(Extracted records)
Start of Block

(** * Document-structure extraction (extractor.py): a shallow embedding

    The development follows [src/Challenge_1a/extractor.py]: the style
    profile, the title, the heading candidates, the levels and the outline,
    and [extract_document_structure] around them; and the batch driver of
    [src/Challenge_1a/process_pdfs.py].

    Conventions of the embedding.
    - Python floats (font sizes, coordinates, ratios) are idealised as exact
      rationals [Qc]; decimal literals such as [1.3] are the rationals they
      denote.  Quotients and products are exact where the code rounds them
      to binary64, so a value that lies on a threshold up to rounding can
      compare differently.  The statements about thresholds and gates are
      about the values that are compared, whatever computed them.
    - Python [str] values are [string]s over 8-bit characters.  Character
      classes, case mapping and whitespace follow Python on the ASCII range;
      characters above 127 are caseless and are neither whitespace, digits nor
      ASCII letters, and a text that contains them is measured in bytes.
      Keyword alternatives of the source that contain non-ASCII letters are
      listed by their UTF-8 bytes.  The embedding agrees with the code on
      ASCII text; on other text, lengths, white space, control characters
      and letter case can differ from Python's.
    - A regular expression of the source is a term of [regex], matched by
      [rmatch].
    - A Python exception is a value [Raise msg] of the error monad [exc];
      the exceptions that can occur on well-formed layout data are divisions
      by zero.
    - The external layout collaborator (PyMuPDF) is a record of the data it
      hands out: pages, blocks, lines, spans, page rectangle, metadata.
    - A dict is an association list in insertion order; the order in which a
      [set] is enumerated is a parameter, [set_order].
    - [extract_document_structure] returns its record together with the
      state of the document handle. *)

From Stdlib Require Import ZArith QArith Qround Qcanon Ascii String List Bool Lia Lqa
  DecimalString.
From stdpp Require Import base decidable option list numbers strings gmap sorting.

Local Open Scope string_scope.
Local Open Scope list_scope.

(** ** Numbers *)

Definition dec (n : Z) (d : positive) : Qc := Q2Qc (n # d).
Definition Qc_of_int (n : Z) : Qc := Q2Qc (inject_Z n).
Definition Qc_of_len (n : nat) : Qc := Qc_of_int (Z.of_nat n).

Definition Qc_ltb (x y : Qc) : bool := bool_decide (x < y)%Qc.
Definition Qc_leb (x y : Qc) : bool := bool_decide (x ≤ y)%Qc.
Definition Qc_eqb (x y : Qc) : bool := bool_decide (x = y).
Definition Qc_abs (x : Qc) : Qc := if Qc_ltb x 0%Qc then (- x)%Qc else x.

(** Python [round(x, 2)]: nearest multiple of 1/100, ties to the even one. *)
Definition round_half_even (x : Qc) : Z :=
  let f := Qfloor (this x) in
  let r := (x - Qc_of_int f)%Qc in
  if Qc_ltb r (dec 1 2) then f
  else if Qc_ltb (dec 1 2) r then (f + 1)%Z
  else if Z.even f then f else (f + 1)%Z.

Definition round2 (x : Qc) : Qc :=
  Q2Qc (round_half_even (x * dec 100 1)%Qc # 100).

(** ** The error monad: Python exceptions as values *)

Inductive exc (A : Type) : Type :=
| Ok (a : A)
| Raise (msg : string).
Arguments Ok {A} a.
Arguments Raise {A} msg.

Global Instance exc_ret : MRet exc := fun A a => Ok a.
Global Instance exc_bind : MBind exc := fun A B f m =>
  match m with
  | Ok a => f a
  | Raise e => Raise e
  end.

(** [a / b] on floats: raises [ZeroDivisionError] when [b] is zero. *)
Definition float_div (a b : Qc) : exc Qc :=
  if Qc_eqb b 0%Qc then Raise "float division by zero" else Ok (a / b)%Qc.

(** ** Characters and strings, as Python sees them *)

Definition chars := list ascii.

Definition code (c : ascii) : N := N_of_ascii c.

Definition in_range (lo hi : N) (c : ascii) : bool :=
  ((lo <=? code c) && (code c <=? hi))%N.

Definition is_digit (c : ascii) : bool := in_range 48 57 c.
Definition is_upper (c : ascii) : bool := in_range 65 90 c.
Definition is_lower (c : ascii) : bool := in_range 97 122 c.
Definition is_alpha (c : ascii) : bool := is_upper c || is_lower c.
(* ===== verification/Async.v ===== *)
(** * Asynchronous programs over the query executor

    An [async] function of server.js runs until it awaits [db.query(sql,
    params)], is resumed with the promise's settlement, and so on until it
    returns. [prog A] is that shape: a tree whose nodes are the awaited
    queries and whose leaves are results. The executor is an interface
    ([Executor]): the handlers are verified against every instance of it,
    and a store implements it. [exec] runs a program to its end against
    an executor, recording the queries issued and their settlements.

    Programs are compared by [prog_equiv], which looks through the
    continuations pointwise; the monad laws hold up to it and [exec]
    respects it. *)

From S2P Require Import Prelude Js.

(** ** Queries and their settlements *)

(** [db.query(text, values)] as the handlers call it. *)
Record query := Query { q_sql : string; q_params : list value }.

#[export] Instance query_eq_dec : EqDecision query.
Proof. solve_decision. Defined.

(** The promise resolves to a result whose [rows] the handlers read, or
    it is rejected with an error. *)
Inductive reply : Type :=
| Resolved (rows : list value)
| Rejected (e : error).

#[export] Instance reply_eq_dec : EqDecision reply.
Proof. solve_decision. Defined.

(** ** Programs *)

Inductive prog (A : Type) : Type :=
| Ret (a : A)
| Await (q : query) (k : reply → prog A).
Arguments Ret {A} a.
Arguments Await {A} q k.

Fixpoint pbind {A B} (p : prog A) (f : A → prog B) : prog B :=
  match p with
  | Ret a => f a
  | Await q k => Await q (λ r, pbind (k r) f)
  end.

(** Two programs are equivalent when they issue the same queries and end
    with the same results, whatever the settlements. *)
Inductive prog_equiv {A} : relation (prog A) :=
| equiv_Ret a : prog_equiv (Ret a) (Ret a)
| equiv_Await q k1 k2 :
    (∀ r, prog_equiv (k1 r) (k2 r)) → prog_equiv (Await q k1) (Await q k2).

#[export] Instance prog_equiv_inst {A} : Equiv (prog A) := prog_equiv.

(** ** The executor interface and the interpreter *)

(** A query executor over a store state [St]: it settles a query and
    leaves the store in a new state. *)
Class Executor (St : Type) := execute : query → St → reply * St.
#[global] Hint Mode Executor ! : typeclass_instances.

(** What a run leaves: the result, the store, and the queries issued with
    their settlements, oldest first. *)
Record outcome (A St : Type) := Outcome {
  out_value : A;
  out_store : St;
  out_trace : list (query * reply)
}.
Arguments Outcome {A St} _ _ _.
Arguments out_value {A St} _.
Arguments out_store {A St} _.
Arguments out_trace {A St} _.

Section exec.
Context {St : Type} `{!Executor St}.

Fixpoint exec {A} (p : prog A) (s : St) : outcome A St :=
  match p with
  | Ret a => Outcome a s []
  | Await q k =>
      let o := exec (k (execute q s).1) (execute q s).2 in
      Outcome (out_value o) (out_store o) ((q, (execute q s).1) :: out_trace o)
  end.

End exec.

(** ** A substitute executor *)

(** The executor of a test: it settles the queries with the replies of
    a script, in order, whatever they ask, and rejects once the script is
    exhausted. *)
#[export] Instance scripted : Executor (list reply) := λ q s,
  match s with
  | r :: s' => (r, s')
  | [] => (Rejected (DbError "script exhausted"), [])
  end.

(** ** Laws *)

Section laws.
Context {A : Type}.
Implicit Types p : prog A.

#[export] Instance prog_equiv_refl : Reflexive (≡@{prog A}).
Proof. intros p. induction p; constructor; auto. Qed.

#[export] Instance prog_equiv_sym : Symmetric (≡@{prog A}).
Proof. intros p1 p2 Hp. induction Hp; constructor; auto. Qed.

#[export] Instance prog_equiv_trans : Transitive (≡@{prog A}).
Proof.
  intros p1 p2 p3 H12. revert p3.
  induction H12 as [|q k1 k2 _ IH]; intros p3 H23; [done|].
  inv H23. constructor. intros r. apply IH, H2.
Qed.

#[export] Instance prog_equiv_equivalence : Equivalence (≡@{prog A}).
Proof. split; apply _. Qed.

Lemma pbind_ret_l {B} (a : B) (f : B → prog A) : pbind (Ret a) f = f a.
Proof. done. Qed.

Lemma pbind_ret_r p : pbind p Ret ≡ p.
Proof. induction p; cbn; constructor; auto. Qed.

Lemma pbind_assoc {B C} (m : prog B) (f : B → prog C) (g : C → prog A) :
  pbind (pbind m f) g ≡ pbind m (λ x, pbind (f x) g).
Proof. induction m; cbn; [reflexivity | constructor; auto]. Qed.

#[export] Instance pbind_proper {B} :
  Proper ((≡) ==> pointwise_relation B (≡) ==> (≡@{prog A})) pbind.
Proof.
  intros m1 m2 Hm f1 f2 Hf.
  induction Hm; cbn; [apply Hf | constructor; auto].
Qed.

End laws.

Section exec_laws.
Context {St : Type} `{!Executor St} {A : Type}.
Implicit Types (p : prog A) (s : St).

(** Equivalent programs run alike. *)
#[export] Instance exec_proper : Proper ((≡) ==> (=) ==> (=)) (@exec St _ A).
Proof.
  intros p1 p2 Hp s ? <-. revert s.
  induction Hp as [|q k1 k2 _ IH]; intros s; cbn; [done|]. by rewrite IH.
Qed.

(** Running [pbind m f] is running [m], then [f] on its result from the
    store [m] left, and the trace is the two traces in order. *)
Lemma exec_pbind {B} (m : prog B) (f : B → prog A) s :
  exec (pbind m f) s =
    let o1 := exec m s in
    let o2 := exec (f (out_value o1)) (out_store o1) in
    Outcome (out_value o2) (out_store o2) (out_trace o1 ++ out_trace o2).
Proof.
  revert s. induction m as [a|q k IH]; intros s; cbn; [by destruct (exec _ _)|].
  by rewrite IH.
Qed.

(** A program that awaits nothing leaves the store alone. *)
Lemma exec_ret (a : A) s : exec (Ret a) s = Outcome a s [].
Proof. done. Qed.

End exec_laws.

End of Block

All lines of the records above that carry the word "against" should be listed.

▶ Answer to this task
    ([Executor]): the handlers are verified against every instance of it,
    and a store implements it. [exec] runs a program to its end against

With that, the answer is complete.